▶ _Task goal_
Below this line is the material. Write out only its lines from the one containing "Lemma identities_readable dir" through the one containing "assert (Hraw : raw", both kept, exactly.

▶ _Excerpted data_
###

(** ** A client in the directory *)

Lemma find_in_raws_elem tag raws r :
  tag ≠ "" → find_in_raws tag raws = Some r → ∃ raw, raw ∈ raws ∧ named tag raw = true.
Proof.
  intros Hne. induction raws as [|raw raws IH]; [done|]. cbn [find_in_raws]. intros H.
  assert (Hrest : find_in_raws tag raws = Some r → ∃ raw', raw' ∈ raw :: raws ∧ named tag raw' = true).
  { intros (raw' & ? & ?)%IH. exists raw'. split; [by right|done]. }
  destruct (decode d_inbound_head raw) as [|[[t p] st]] eqn:Ed; [auto|].
  destruct (String.eqb_spec (TrimSpace t) tag); [|auto]. exists raw. split; [by left|by eapply named_head].
Qed.
Lemma find_in_entries_elem tag l file protocol settings :
  tag ≠ "" → find_in_entries tag l = Some (file, protocol, settings) →
  ∃ e raw, e ∈ l ∧ de_name e = file ∧ de_is_dir e = false ∧ HasSuffix file ".json" = true ∧
    raw ∈ raws_of e ∧ named tag raw = true.
Proof.
  intros Hne. induction l as [|e l IH]; [done|]. cbn [find_in_entries]. intros H.
  assert (Hrest : find_in_entries tag l = Some (file, protocol, settings) →
    ∃ e' raw, e' ∈ e :: l ∧ de_name e' = file ∧ de_is_dir e' = false ∧ HasSuffix file ".json" = true ∧
      raw ∈ raws_of e' ∧ named tag raw = true).
  { intros (e' & raw & He' & ?)%IH. exists e', raw. split; [by right|done]. }
  destruct (de_is_dir e || negb (HasSuffix (de_name e) ".json")) eqn:Es; [auto|].
  pose proof Es as [Ed Esuf%negb_false_iff]%orb_false_iff.
  destruct (de_content e) as [|data] eqn:Ec; [auto|]. destruct (file_inbounds data) as [|raws] eqn:Ef; [auto|].
  destruct (find_in_raws tag raws) as [[p s]|] eqn:Er; [|auto]. simplify_eq.
  apply find_in_raws_elem in Er as (raw & Hraw & Hn); [|done].
  exists e, raw. split_and!; try done; [by left|]. unfold raws_of. by rewrite Es, Ec, Ef.
Qed.

(** What a restored client does to the directory. *)
Lemma AddExistingClientToInbound_writes dir tag username stored h h' :
  tag ≠ "" → AddExistingClientToInbound dir tag username stored h = (inr tt, h') →
  ∃ l e raw client ibs ibs' old root,
    ReadDir h dir = DirEntries l ∧ e ∈ l ∧ de_is_dir e = false ∧ HasSuffix (de_name e) ".json" = true ∧
    (raw ∈ raws_of e ∧ named tag raw = true) ∧ decodable (JObj client) ∧
    map_get "email" client = Some (JStr (TrimSpace username)) ∧
    file_inbounds_of h dir (de_name e) ibs ∧ lists_inbounds ibs' root ∧
    written dir (de_name e) (json_marshal_indent (JObj root)) h h' ∧
    inbound_edit tag old (old ++ [JObj client]) ibs ibs'.
Proof.
  intros Hne. unfold AddExistingClientToInbound. case_if; [done|]. intros H.
  apply bind_ok in H as (? & ? & [= <- <-] & H).
  apply bind_ok in H as ([[file protocol] settings] & ? & [Hfind ->]%lift_err_inr & H).
  apply bind_ok in H as (client & ? & [Hc ->]%lift_err_inr & H).
  unfold findInboundSettings in Hfind. destruct (ReadDir h dir) as [| |l] eqn:Ed; try done.
  destruct (find_in_entries tag l) as [[[f p] s]|] eqn:Ef; [|done]. simplify_eq.
  apply find_in_entries_elem in Ef as (e & raw & He & <- & Hd & Hsuf & Hraw); [|done].
  apply (edit_file_ok _ _ _ _ (λ old, old ++ [JObj client]) tag) in H
    as (ibs & Hi & [(_ & Hu & _)|(ibs' & old & root & Hl & Hw & _ & Hed & _)]); [done|..].
  - exists l, e, raw, client, ibs, ibs', old, root. do 6 (split; [first [done | exact Hraw | by eapply stored_decodable]|]).
    split_and!; try done. unfold storedConfigToClientMap in Hc. destruct (Unmarshal _ _); [done|]. repeat case_if; by simplify_eq.
  - intros. apply append_client_edits; [done| |done]. by eapply stored_map_good.
Qed.

(** ** Reading the directory back *)

(** What the parser makes of one inbound, warnings apart. *)
Definition inbound_of (raw : json) : option ParsedInbound :=
  match decode decode_ServerInbound raw with
  | inl _ => None
  | inr si =>
      match parsePort (SI_Port si) with
      | inl _ => None
      | inr port => Some (mkParsedInbound (SI_Tag si) (ToLower (SI_Protocol si)) port (json_marshal raw)
          (match (extractClients ∅ false si (mkWarn None [])).1 with inr cs => cs | inl _ => [] end))
      end
  end.

Lemma parse_inbound_run raw w :
  (parse_inbound ∅ false raw w).1 = inr (match inbound_of raw with Some ib => [ib] | None => [] end).
Proof.
  unfold parse_inbound, inbound_of. destruct (decode _ raw) as [e|si]; [done|].
  destruct (parsePort _) as [e|port]; [done|]. unfold bind, try.
  pose proof (oblivious_extractClients ∅ false si w (mkWarn None [])) as Ho.
  destruct (extractClients ∅ false si w) as [r w1]. simpl in Ho. rewrite <- Ho. by destruct r.
Qed.
Lemma parse_inbounds_run raws w : (parse_inbounds ∅ false raws w).1 = inr (omap inbound_of raws).
Proof.
  revert w. induction raws as [|raw raws IH]; intros w; [done|]. cbn [parse_inbounds]. unfold bind.
  pose proof (parse_inbound_run raw w) as Hr. destruct (parse_inbound ∅ false raw w) as [r w1]. simpl in Hr. subst r.
  specialize (IH w1). destruct (parse_inbounds ∅ false raws w1) as [r w2]. simpl in IH. subst r.
  csimpl. by destruct (inbound_of raw).
Qed.

Lemma parsed_inbounds dir l :
  ∃ parsed, ParseConfigDir dir (DirEntries l) = inr parsed ∧
    concat (map snd parsed) = omap inbound_of (concat (map raws_of l)).
Proof.
  unfold ParseConfigDir. destruct (parseConfigDirWith_isolated dir l ∅ false) as [-> _].
  eexists. split; [done|]. induction l as [|e l IH]; [done|]. csimpl. rewrite omap_app, <- IH.
  unfold entry_result at 1, raws_of. case_if; [done|]. destruct (de_content e) as [|data]; [done|].
  unfold parseConfigFileWith. destruct (file_inbounds data) as [|raws]; [done|]. by rewrite parse_inbounds_run.
Qed.

Section ReadBack.
Context `{FileOrder}.

Lemma elem_of_bfilter_singleton {A} (f : A → bool) l x y : bfilter f l = [x] → y ∈ l → f y = true → y = x.
Proof. intros Hl Hy Hf. assert (Hin : y ∈ bfilter f l) by by apply elem_of_bfilter. rewrite Hl in Hin. by apply list_elem_of_singleton in Hin. Qed.

(** The identities read are those of the inbound with the tag. *)
Lemma identities_readable dir tag h raw si port cs :
  tag ≠ "" → bfilter (named tag) (dir_raws h dir) = [raw] →
  decode decode_ServerInbound raw = inr si → parsePort (SI_Port si) = inr port →
  (extractClients ∅ false si (mkWarn None [])).1 = inr cs →
  existing_identities dir tag h =
  inr (list_to_set (bfilter (λ i, negb (String.eqb i "")) (map PC_Identity cs))).
Proof.
  intros Hne Hone Hsi Hport Hcs.
  assert (Hraw : raw ∈ dir_raws h dir ∧ named tag raw = true).
  { assert (Hin : raw ∈ bfilter (named tag) (dir_raws h dir)) by (rewrite Hone; by left). apply elem_of_bfilter in Hin. tauto. }
  destruct Hraw as [Hraw Hnamed]. unfold existing_identities, dir_raws in *.
  destruct (ReadDir h dir) as [| |l]; [done..|]. destruct (parsed_inbounds dir l) as (parsed & -> & Hp).
  set (ib := mkParsedInbound (SI_Tag si) (ToLower (SI_Protocol si)) port (json_marshal raw) cs).
  assert (Hib : inbound_of raw = Some ib) by (unfold inbound_of; by rewrite Hsi, Hport, Hcs).
  assert (Hmem : ∀ x, x ∈ concat (map snd (file_order parsed)) ↔ x ∈ omap inbound_of (concat (map raws_of l))).
  { intros x. rewrite <- Hp, !elem_of_concat. by setoid_rewrite (Permutation_map snd (file_order_perm parsed)). }
  unfold GetExistingIdentitiesInInbound, first_inbound.
  destruct (List.find _ _) as [ib'|] eqn:Ef.
  - apply find_Some_iff in Ef as [Hin Ht%String.eqb_eq]. apply Hmem in Hin.
    apply list_elem_of_omap in Hin as (raw' & Hin & Hib'). pose proof Hib' as Hof.
    unfold inbound_of in Hof. destruct (decode _ raw') as [|si'] eqn:Ed; [done|].
    destruct (parsePort (SI_Port si')) as [|port']; [done|]. injection Hof as Hof. rewrite <- Hof in Ht. simpl in Ht.
    assert (raw' = raw) as ->.
    { apply (elem_of_bfilter_singleton _ _ _ _ Hone Hin). by apply (named_iff _ _ _ Hne Ed). }
    rewrite Hib in Hib'. by injection Hib' as <-.
  - exfalso. assert (Hin : ib ∈ concat (map snd (file_order parsed))).
    { apply Hmem, list_elem_of_omap. by exists raw. }
    pose proof (List.find_none _ _ Ef ib) as Hno. rewrite <- list_elem_of_In in Hno. specialize (Hno Hin).
    apply (named_iff _ _ _ Hne Hsi), String.eqb_eq in Hnamed. simpl in Hno. by rewrite Hnamed in Hno.
Qed.

End ReadBack.

(** ** Passes settle

    A directory whose files the program has written keeps its shape under
    further additions, and an addition that finds all its clients adds none. *)

(** [settings'] is [settings] with one more client. The parser and the writer
    mean the same key by [clients]. *)
Record one_more (c : json) (settings settings' : list (string * json)) : Prop := {
  om_good : good (JObj settings); om_good' : good (JObj settings');
  om_key : lookup_fold "clients" settings = map_get "clients" settings;
  om_clients : clients_of settings' = clients_of settings ++ [c];
  om_rest : ∀ k, k ≠ "clients" → map_get k settings' = map_get k settings }.

Lemma one_more_field {A} (d : decoder A) c settings settings' name :
  one_more c settings settings' → EqualFold "clients" name = false →
  d_field d name settings' = d_field d name settings.
Proof.
  intros [Hg%good_obj Hg'%good_obj _ _ Hrest] Hn. unfold d_field.
  by rewrite (lookup_fold_ext name "clients" settings settings' (proj1 Hg) (proj1 Hg') Hrest Hn).
Qed.
Lemma one_more_key c settings settings' :
  one_more c settings settings' → lookup_fold "clients" settings' = map_get "clients" settings'.
Proof.
  intros [_ Hg'%good_obj _ Hcs _]. unfold clients_of in Hcs at 1.
  destruct (map_get "clients" settings') as [j|] eqn:E; [by apply lookup_fold_canon; [done|apply Hg'|]|].
  by destruct (clients_of settings).
Qed.
Lemma one_more_clients {A} (d : decoder A) c settings settings' xs x :
  one_more c settings settings' → d_field (d_list d) "clients" settings = (xs, true) → d c = (x, true) →
  d_field (d_list d) "clients" settings' = (xs ++ [x], true) ∧ length xs = length (clients_of settings).
Proof.
  intros Hom Hxs Hx. pose proof (one_more_key _ _ _ Hom) as Hkey'. destruct Hom as [_ _ Hkey Hcs _].
  assert (Hold : d_elems d (clients_of settings) = (xs, true)).
  { unfold d_field, clients_of in *. rewrite Hkey in Hxs. unfold d_list, d_slice in Hxs.
    destruct (map_get "clients" settings) as [[| | | | |l|]|]; try done; try (by injection Hxs as <-). }
  split; [|injection Hold as <- _; apply length_map].
  unfold d_field. rewrite Hkey'. unfold clients_of in Hcs at 1.
  destruct (map_get "clients" settings') as [[| | | | |l|]|]; try (by destruct (clients_of settings)). subst l.
  unfold d_list, d_slice, d_elems in *. injection Hold as <- Hok.
  by rewrite map_app, forallb_app, Hok; simpl; rewrite Hx.
Qed.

###

▶ _Response to this task_
Lemma identities_readable dir tag h raw si port cs :
  tag ≠ "" → bfilter (named tag) (dir_raws h dir) = [raw] →
  decode decode_ServerInbound raw = inr si → parsePort (SI_Port si) = inr port →
  (extractClients ∅ false si (mkWarn None [])).1 = inr cs →
  existing_identities dir tag h =
  inr (list_to_set (bfilter (λ i, negb (String.eqb i "")) (map PC_Identity cs))).
Proof.
  intros Hne Hone Hsi Hport Hcs.
  assert (Hraw : raw ∈ dir_raws h dir ∧ named tag raw = true).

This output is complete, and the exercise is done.